How to calculate metabolic rate
Introduction
The metabolic rate is the rate at which your body burns energy, or in other words, the number of calories you burn each day. Understanding your metabolic rate can help you manage your weight more effectively, plan a workout routine, and maintain a healthy lifestyle.
In this article, we will provide an overview of three popular methods of calculating your metabolic rate:
1. Basal Metabolic Rate (BMR)
2. Resting Metabolic Rate (RMR)
3. Total Daily Energy Expenditure (TDEE)
1. Basal Metabolic Rate (BMR)
Basal metabolic rate refers to the number of calories that your body burns while at rest to simply maintain its basic physiological functions, such as breathing, circulation, cell production etc. There are several formulas for calculating BMR, with the most widely-known ones being the Harris-Benedict equation and Mifflin-St Jeor equation.
Harris-Benedict Equation:
For men: BMR = 88.362 + (13.397 × weight in kg) + (4.799 × height in cm) – (5.677 × age in years)
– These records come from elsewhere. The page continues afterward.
(** * Skyros swarm link: packet codec, link framer, presence table and
      force-field collision avoidance.

    A shallow embedding of
    - [skyros/lib/packets.py] and [skyros/lib/packet_codec.py] (module [Codec]),
    - the receive path of [skyros/link.py] (module [Link]),
    - the presence table of [skyros/drone.py] (module [Presence]),
    - [skyros/collision_avoidance/force_avoidance.py] (module [Avoidance]),
    followed by the properties established for them.

    Conventions.
    - Python [bytes]/[bytearray] values are [list byte]; Python integers are [Z].
    - A Python call that can raise returns [option]; [None] is the raised
      exception (or, for [unpack_packet], the returned [None]).
    - A float that travels in a packet is held as its IEEE-754 binary32 bit
      pattern ([f32]); module [FloatFields] says which patterns are NaNs and
      what Python's [==] makes of two patterns.
    - The control law is embedded twice: in exact real arithmetic (module
      [Avoidance], numbers in [R]), and in the program's own binary64
      arithmetic (module [AvoidanceF], primitive floats) as far as the
      four operations and the square root reach.  Statements over [R]
      carry the tolerances and the input range under which they are meant
      for the rounded results as well (module [AvoidanceRange]).
    - The presence table is generic in the number type. *)

From Stdlib Require Import ZArith List Lia Bool String.
From Stdlib.Strings Require Import Byte.
From Stdlib Require Import QArith Qminmax.
From Stdlib Require Import Reals Lra Psatz.
From Stdlib Require PrimFloat FloatOps SpecFloat.
From stdpp Require Import base option list gmap.

#[local] Open Scope Z_scope.

(** ** Bytes and the [struct] formats used by the protocol *)

Abbreviation bytes := (list byte).

Definition b2z (b : byte) : Z := Z.of_N (Byte.to_N b).

(** The byte holding the low eight bits of [v]. *)
Definition z2b (v : Z) : byte :=
  default x00 (Byte.of_N (Z.to_N (v mod 256))).

(** [data[:-2]] and [data[-2:]] of Python. *)
Definition but_last2 (data : bytes) : bytes := take (length data - 2)%nat data.
Definition last2 (data : bytes) : bytes := drop (length data - 2)%nat data.

Module Struct.

Definition in_range (v bound : Z) : bool := (0 <=? v) && (v <? bound).

(** [struct.pack("<B", v)], [("<H", v)], [("<I", v)]: [None] is [struct.error]. *)
Definition pack_B (v : Z) : option bytes :=
  if in_range v 256 then Some [z2b v] else None.

Definition pack_H (v : Z) : option bytes :=
  if in_range v 65536 then Some [z2b v; z2b (v / 256)] else None.

Definition pack_I (v : Z) : option bytes :=
  if in_range v 4294967296
  then Some [z2b v; z2b (v / 256); z2b (v / 65536); z2b (v / 16777216)]
  else None.

(** [struct.pack("<f", v)] for a float held as its binary32 pattern: the
    four bytes of the pattern.  (Python holds the field as a double; the
    pattern stands for the binary32 value it is rounded to.  A signalling
    NaN is the one pattern that does not survive the conversions between
    the two formats, see [FloatFields.is_snan32].) *)
Definition pack_f (v : Z) : option bytes := pack_I v.

(** [struct.pack("<126s", d)]: truncated or null-padded to 126 bytes. *)
Definition pack_126s (d : bytes) : option bytes :=
  Some (take 126 d ++ replicate (126 - length d) x00).

Definition le16 (b0 b1 : byte) : Z := b2z b0 + 256 * b2z b1.
Definition le32 (b0 b1 b2 b3 : byte) : Z :=
  b2z b0 + 256 * b2z b1 + 65536 * b2z b2 + 16777216 * b2z b3.

(** [struct.unpack]: [None] is [struct.error] (buffer of the wrong size). *)
Definition unpack_H (l : bytes) : option Z :=
  match l with [b0; b1] => Some (le16 b0 b1) | _ => None end.

Definition unpack_I (l : bytes) : option Z :=
  match l with [b0; b1; b2; b3] => Some (le32 b0 b1 b2 b3) | _ => None end.

Definition unpack_HBBB (l : bytes) : option (Z * Z * Z * Z) :=
  match l with
  | [p0; p1; s; t; n] => Some (le16 p0 p1, b2z s, b2z t, b2z n)
  | _ => None
  end.
Lemma PrepareEnvironment_WSL (requirements : EnvironmentRequirements)
    (context : CommandContext) (t : Trace) :
  need_wsl requirements = true -> need_admin requirements = false ->
  let listed :=
    distro_listed ConvertPowerShellOutputToUtf8 configured_distro
      (host t wsl_list_call) in
  WSLCommand.PrepareEnvironment host ConvertPowerShellOutputToUtf8
    requirements configured_distro system_proxy_url running_as_admin
    context t
  = ((if listed then Success else EnvironmentError,
      mkCommandContext (args context) configured_distro system_proxy_url
        running_as_admin listed),
     (t ++ [wsl_list_call])%list).
Proof.
  intros Hw Ha listed. subst listed.
  unfold WSLCommand.PrepareEnvironment, WSLCommand.CheckWSLEnvironment,
    distro_listed.
  cbn [args ubuntu_version proxy_url is_admin wsl_available].
  rewrite Hw, Ha. cbn [andb]. unfold bind at 1. rewrite bind_call.
  destruct (host t wsl_list_call) as [exit_code stdout_output].
  cbn [fst snd].
  destruct (exit_code =? 0)%Z; cbn [negb andb ret]; [|reflexivity].
  destruct (StdString.contains _ _); reflexivity.
Qed.

Lemma relay_Execute (requirements : EnvironmentRequirements)
    (command_of : CommandContext -> string) (arguments : list string)
    (t : Trace) :
  need_wsl requirements = true -> need_admin requirements = false ->
  let context :=
    mkCommandContext arguments configured_distro system_proxy_url
      running_as_admin true in
  let launch :=
    WSLRealtime (BuildWSLCommand configured_distro
                   (full_command context (command_of context))) in
  Execute_with host ConvertPowerShellOutputToUtf8 requirements
    configured_distro system_proxy_url running_as_admin
    (fun context => relay host BuildWSLCommand context (command_of context))
    arguments t
  = if ShouldShowHelp arguments then (Success, t)
    else if distro_listed ConvertPowerShellOutputToUtf8 configured_distro
              (host t wsl_list_call)
    then (if (fst (host (t ++ [wsl_list_call])%list launch) =? 0)%Z
          then Success else ExecutionError,
          (t ++ [wsl_list_call; launch])%list)
    else (EnvironmentError, (t ++ [wsl_list_call])%list).
Proof.
  intros Hw Ha context launch. subst launch context.
  unfold Execute_with. cbn [args].
  destruct (ShouldShowHelp arguments); [reflexivity|].
  unfold WSLCommand.ValidateArgsImpl. cbn [is_success negb].
  unfold bind at 1. rewrite (PrepareEnvironment_WSL _ _ _ Hw Ha).
  cbn [args].
  destruct (distro_listed _ _ _); cbn [is_success negb]; [|reflexivity].
  unfold relay. cbn [ubuntu_version]. rewrite bind_call.
  unfold ret. rewrite <- app_assoc. reflexivity.
Qed.
Lemma copies_snoc (es : list (N * (Str * Str))) (e : N * (Str * Str)) :
  copies (es ++ [e]) = copy_at (copies es) e.
Proof. unfold copies. rewrite fold_left_app. reflexivity. Qed.

(** X9: after any sequence of copies, made at any times, every pending
    expiry is due within the next 2000 ms and a shown indicator has one
    pending, so an indicator never stays for good: once 2000 ms have passed
    with no further copy it is neutral and no expiry is left.  Until then
    the indicator is either neutral or the target of the last copy, never
    an earlier target. *)
Theorem copies_expire (es : list (N * (Str * Str))) :
  (forall timer, In timer (timers (copies es)) ->
     (clock (copies es) < fst timer)%N
     /\ (fst timer <= clock (copies es) + 2000)%N)
  /\ (copiedIndex (page (copies es)) <> None -> timers (copies es) <> [])
  /\ (forall t, (clock (copies es) + 2000 <= t)%N ->
        copiedIndex (page (elapse t (copies es))) = None
        /\ timers (elapse t (copies es)) = [])
  /\ (forall e t,
        copiedIndex (page (copies (es ++ [e]))) = Some (snd (snd e))
        /\ (copiedIndex (page (elapse t (copies (es ++ [e])))) = None
            \/ copiedIndex (page (elapse t (copies (es ++ [e]))))
               = Some (snd (snd e)))).
Proof.
  destruct (ticking_copies es) as (B & S).
  split; [exact B|]. split; [exact S|]. split.
  - intros t Ht.
    assert (D : forall timer, In timer (timers (copies es)) -> (fst timer <= t)%N)
      by (intros timer I; destruct (B timer I); lia).
    split; [|apply filter_all_due; exact D].
    unfold elapse. simpl. destruct (timers (copies es)) as [|timer ts] eqn:Q.
    + simpl. destruct (copiedIndex (page (copies es))) eqn:C; [|reflexivity].
      exfalso. apply S; [discriminate | reflexivity].
    + apply fire_due. exists timer. split; [left; reflexivity|].
      apply D. left. reflexivity.
  - intros e t.
    assert (L : copiedIndex (page (copies (es ++ [e]))) = Some (snd (snd e)))
      by (rewrite copies_snoc; unfold copy_at, at_time;
          rewrite dispatch_copy; reflexivity).
    split; [exact L|]. unfold elapse. simpl.
    destruct (fire_or_keep t (timers (copies (es ++ [e])))) as [D|K].
    + left. apply fire_due. exact D.
    + right. rewrite fire_none_due by exact K. exact L.
Qed.
Definition check (request : value) : C value :=
  Decorators.require_connection connection (fun _ => None) (check_body request).

(** The dict literal of [cancel]. *)
Definition cancel_request (ticket : value) : dict :=
  <["order" := ticket]> (<["action" := VInt mt5c.TRADE_ACTION_REMOVE]> ∅).

(** [cancel] is decorated and calls [self.send], which is decorated too. *)
Definition cancel (ticket : value) : C value :=
  Decorators.require_connection connection (fun _ => None)
    (send (VDict (cancel_request ticket))).

(** [_get_filling_mode(symbol)] *)
Definition _get_filling_mode (symbol : string) : C Z :=
  symbol_info <- mt5_symbol_info symbol ;;
  match symbol_info with
  | None => ret mt5c.ORDER_FILLING_IOC
  | Some info =>
      if negb (Z.land (filling_mode info) 1 =? 0)%Z then ret mt5c.ORDER_FILLING_IOC
      else if negb (Z.land (filling_mode info) 2 =? 0)%Z
           then ret mt5c.ORDER_FILLING_FOK
           else ret mt5c.ORDER_FILLING_RETURN
  end.

End Methods.

(** The methods that look the position up first.  [sl], [tp] and [volume]
    are compared with [None]; nothing in these methods is inside a [try]. *)
Module OnPosition.

(** The dict literal of [modify]. *)
Definition modify_request (ticket : Z) (symbol : string) (sl tp : value) : dict :=
  <["tp" := tp]>
  (<["sl" := sl]>
  (<["symbol" := VStr symbol]>
  (<["position" := VInt ticket]>
  (<["action" := VInt mt5c.TRADE_ACTION_SLTP]> ∅)))).

(** The dict literal of [close_position]. *)
Definition close_request (ticket : Z) (symbol : string) (pos_volume : value)
    (order_type : Z) (price : Qc) (deviation : value) (default_magic : Z)
    (filling_mode : Z) : dict :=
  <["type_filling" := VInt filling_mode]>
  (<["type_time" := VInt mt5c.ORDER_TIME_GTC]>
  (<["comment" := VStr "close position"]>
  (<["magic" := VInt default_magic]>
  (<["deviation" := deviation]>
  (<["price" := VFloat price]>
  (<["position" := VInt ticket]>
  (<["type" := VInt order_type]>
  (<["volume" := pos_volume]>
  (<["symbol" := VStr symbol]>
  (<["action" := VInt mt5c.TRADE_ACTION_DEAL]> ∅)))))))))).

(** [x if x is not None else y] *)
Definition if_not_None (x y : value) : value :=
  match x with VNone => y | _ => x end.

(** The direction and the price that close a position of type [pos_type]. *)
Definition closing (pos_type : Z) (t : tick) : Z * Qc :=
  if (pos_type =? mt5c.POSITION_TYPE_BUY)%Z
  then (mt5c.ORDER_TYPE_SELL, bid t)
  else (mt5c.ORDER_TYPE_BUY, ask t).
Lemma rewrite_outcome_witness :
  (exists out,
     fst (rewriteLocalFileParts RewriteScenario.helloPayload true "key-a"
            Scenario.helloWorld) = Ok out) /\
  servedTo Scenario.helloWorld "key-a" RewriteScenario.helloRef /\
  fst (rewriteLocalFileParts RewriteScenario.helloPayload true "key-b"
         Scenario.helloWorld) = Err ErrFileNotFound.
Proof.
  destruct (fst (rewriteLocalFileParts RewriteScenario.helloPayload true
                   "key-a" Scenario.helloWorld)) as [out|e] eqn:Hrun;
    [|vm_compute in Hrun; discriminate Hrun].
  split; [by exists out|]. split.
  - apply (proj1 (rewrite_outcome RewriteScenario.helloPayload "key-a"
                    Scenario.helloWorld) out Hrun).
    rewrite helloPayload_refs. by apply list_elem_of_singleton.
  - vm_compute. reflexivity.
Defined.

End RewriterExtras.

(** * Further properties of the upstream proxy *)

Section ProxyExtras.
Import filestore upstream proxy SessionSpec ProxySpec.
Context `{Library}.

Lemma bindSession_session u a now h tok :
  TrimSpace u <> "" -> TrimSpace a <> "" ->
  session (bindSession u a now h) tok
  = if decide (u = tok)
    then Some {| authID := a; expiresAt := now + twoHours |}
    else session h tok.
Proof.
  intros Hu Ha. unfold bindSession, session.
  destruct (decide (TrimSpace u = "")); [done|].
  destruct (decide (TrimSpace a = "")); [done|]. cbn.
  rewrite lookup_insert. destruct (decide (u = tok)); [done|].
  by destruct (sessions h).
Qed.

Lemma bindSession_base u a now h : base (bindSession u a now h) = base h.
Proof.
  unfold bindSession.
  destruct (decide (TrimSpace u = "")); [done|].
  by destruct (decide (TrimSpace a = "")).
Qed.

(** *** What is forwarded of a request *)

Lemma keepHeader_no_credential k : keepHeader k = true -> ~ credentialHeader k.
Proof.
  unfold keepHeader, credentialHeader. intros Hk [E|E]; rewrite E in Hk;
    [done|]. by rewrite orb_true_r in Hk.
Qed.

Lemma keepQuery_no_credential k : keepQuery k = true -> ~ credentialQuery k.
Proof.
  unfold keepQuery, credentialQuery. intros Hk [E|E]; rewrite E in Hk;
    [done|]. by rewrite orb_true_r in Hk.
Qed.

Lemma fileOptions_forward c :
  forwardsNoCredential c (fileOptionsFromRequest c).
Proof.
  split; intros k v Hin; cbn in Hin;
    unfold cloneHeadersForGeminiFiles, cloneQueryWithoutClientAuth in Hin;
    apply map_lookup_filter_Some in Hin as [Hin Hkeep]; cbn in Hkeep.
  - split; [done|]. by apply keepHeader_no_credential.
  - split; [done|]. by apply keepQuery_no_credential.
Qed.

Lemma pinned_pinnedTo cred opts :
  ForceAuthIDMetadataKey <> NoRetryMetadataKey ->
  pinnedTo cred (with_SourceFormat "gemini" (with_Metadata (pinned cred) opts)).
Proof.
  intros Hne. unfold pinnedTo, pinned. cbn [opt_Metadata with_SourceFormat
    with_Metadata]. split.
  - rewrite lookup_insert_ne by done. apply lookup_insert_eq.
  - apply lookup_insert_eq.
Qed.

Lemma uploadRequest_uploadsBodyOf c : uploadsBodyOf c (uploadRequest c).
Proof. repeat split. Qed.

(** X18.  A start binds the upload to the credential that served it.
    When the manager answers a resumable start without error and the
    answer carries an upload URL with an upload id [u], where the manager
    reports the credential [a]:
    - the client is sent the same answer, its upload URL replaced by the
      proxy's own URL for [u];
    - for the next two hours a follow-up that UploadFile recognises (it
      carries the resumable protocol header and a command other than
      start) and that presents [u] is forwarded in one call of Execute
      and none of PickAuth: the request is the upload of the body of the
      follow-up, and the options name [a] under the key that forces the
      credential and switch retries off;
    - after two hours such a follow-up is answered 400 and nothing is
      asked of the manager.
    The two metadata keys of the [auth] package are taken to be
    different. *)
Theorem start_binds_session c now h env resp mgr :
  base h = true ->
  ForceAuthIDMetadataKey <> NoRetryMetadataKey ->
  Manager_Execute (fst (startCall c)) (snd (startCall c)) (manager env)
  = ((resp, None), mgr) ->
  upstreamUploadID resp <> "" ->
  TrimSpace (upstreamUploadID resp) = upstreamUploadID resp ->
  authIDFromMetadata (resp_Metadata resp) <> "" ->
  TrimSpace (authIDFromMetadata (resp_Metadata resp)) <> "" ->
  exists h1,
    handleResumableStart c now h env
    = (WroteProxyResponseWithHeaders
         (fst (unpackProxyMetadata (resp_Metadata resp)))
         (Some (Header_Set (answerHeaders resp) "X-Goog-Upload-URL"
                  (buildProxyUploadURL c (upstreamUploadID resp))))
         (resp_Payload resp),
       h1,
       {| manager := mgr; calls := calls env ++ [startCall c];
          picks := picks env |}) /\
    (forall c2 now2 env2,
       recognisedFollowUp c2 ->
       token c2 = upstreamUploadID resp -> now2 <= now + twoHours ->
       exists out h2 env3 req opts,
         UploadFile c2 now2 h1 env2 = (out, h2, env3) /\
         calls env3 = calls env2 ++ [(req, opts)] /\
         picks env3 = picks env2 /\
         uploadsBodyOf c2 req /\
         pinnedTo (authIDFromMetadata (resp_Metadata resp)) opts /\
         forwardsNoCredential c2 opts) /\
    (forall c2 now2 env2,
       recognisedFollowUp c2 ->
       token c2 = upstreamUploadID resp -> now + twoHours < now2 ->
       exists h2,
         UploadFile c2 now2 h1 env2 = (missingOrExpired, h2, env2)).
Proof.
  intros Hbase Hkeys Hexec Hu Hidem Ha Hta.
  set (u := upstreamUploadID resp) in *.
  set (a := authIDFromMetadata (resp_Metadata resp)) in *.
  exists (bindSession u a now h).
  assert (session (bindSession u a now h) u
          = Some {| authID := a; expiresAt := now + twoHours |}) as Hs.
  { rewrite bindSession_session; [|by rewrite Hidem|done].
    by rewrite decide_True. }
  split; [|split].
  - unfold handleResumableStart, execute, startCall in *. cbn [fst snd] in *.
    rewrite Hbase. cbn [negb]. rewrite Hexec.
    unfold writeResumableStartResponse.
    fold a. unfold upstreamUploadID, answerHeaders in u.
    destruct (unpackProxyMetadata (resp_Metadata resp)) as [status hdr] eqn:Hun.
    cbn [fst snd] in *. fold u.
    destruct (decide (u = "")); [done|].
    unfold answerHeaders. rewrite Hun. reflexivity.
  - intros c2 now2 env2 [Hproto Hcmd] Htok Hnow.
    assert (LiveSession (bindSession u a now h) (token c2) now2 a) as Hlive.
    { rewrite Htok. split; [done|]. split; [done|].
      eexists. split; [exact Hs|]. split; [done|]. cbn. lia. }
    unfold saysResumable in Hproto.
    unfold UploadFile, handleResumableUpload. rewrite Hproto, Hcmd.
    unfold handleResumableFollowUp.
    rewrite (sessionAuthID_live _ (TrimSpace (Query c2 "upload_id")) now2 a
               Hlive).
    cbn [negb]. unfold execute. rewrite bindSession_base, Hbase. cbn [negb].
    destruct (Manager_Execute _ _ (manager env2)) as [[resp2 err2] mgr2].
    eexists _, _, _, _, _. split; [reflexivity|].
    split; [reflexivity|]. split; [reflexivity|].
    split; [apply uploadRequest_uploadsBodyOf|].
    split; [by apply pinned_pinnedTo|].
    apply fileOptions_forward.
  - intros c2 now2 env2 [Hproto Hcmd] Htok Hnow.
    unfold saysResumable in Hproto.
    unfold UploadFile, handleResumableUpload. rewrite Hproto, Hcmd.
    apply follow_up_without_session. rewrite Htok.
    eapply token_expired; [exact Hs|]. cbn. lia.
Qed.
For women: BMR = 447.593 + (9.247 × weight in kg) + (3.098 × height in cm) – (4.330 × age in years)
Mifflin-St Jeor Equation:
For men: BMR = 10 × weight in kg) + (6.25 × height in cm) – (5 × age in years) + 5
For women: BMR = 10 × weight in kg) + (6.25 × height in cm) – (5 × age in years) – 161
2. Resting Metabolic Rate (RMR)
Resting metabolic rate is similar to BMR, but it takes into account the calories burned while not underactivity. RMR is slightly higher than BMR since it also considers digestion, fidgetiness, etc. To estimate your RMR, you can use the Mifflin-St Jeor equations described above with a slightly higher activity factor.
3. Total Daily Energy Expenditure (TDEE)
TDEE represents the total number of calories burned daily, combining not only BMR but also the calories burned during physical activities and digestion. To calculate TDEE, we first need to determine our activity levels using the following scale:
1. Sedentary (little to no exercise) – BMR × 1.2
2. Lightly active (light exercise/sports 1-3 days a week) – BMR × 1.375
3. Moderately active (moderate exercise/sports 3-5 days a week) – BMR × 1.55
4. Very active (hard exercise/sports 6-7 days a week) – BMR × 1.725
5. Super active (very hard exercise/sports and physical job) – BMR × 1.9
After determining your activity level, multiply it with your BMR calculated using one of the previously mentioned formulas.
TDEE = BMR × Activity Level
Conclusion
Understanding and calculating your metabolic rate is essential for personalizing your diet and exercise routine to suit your unique body needs and maintain overall well-being. By using the methods outlined above, you can make informed decisions about your daily caloric intake and weight management goals. Remember that these formulas are estimates and individual circumstances may vary, so it’s always best to consult with a healthcare professional or nutritionist for personalized guidance when necessary.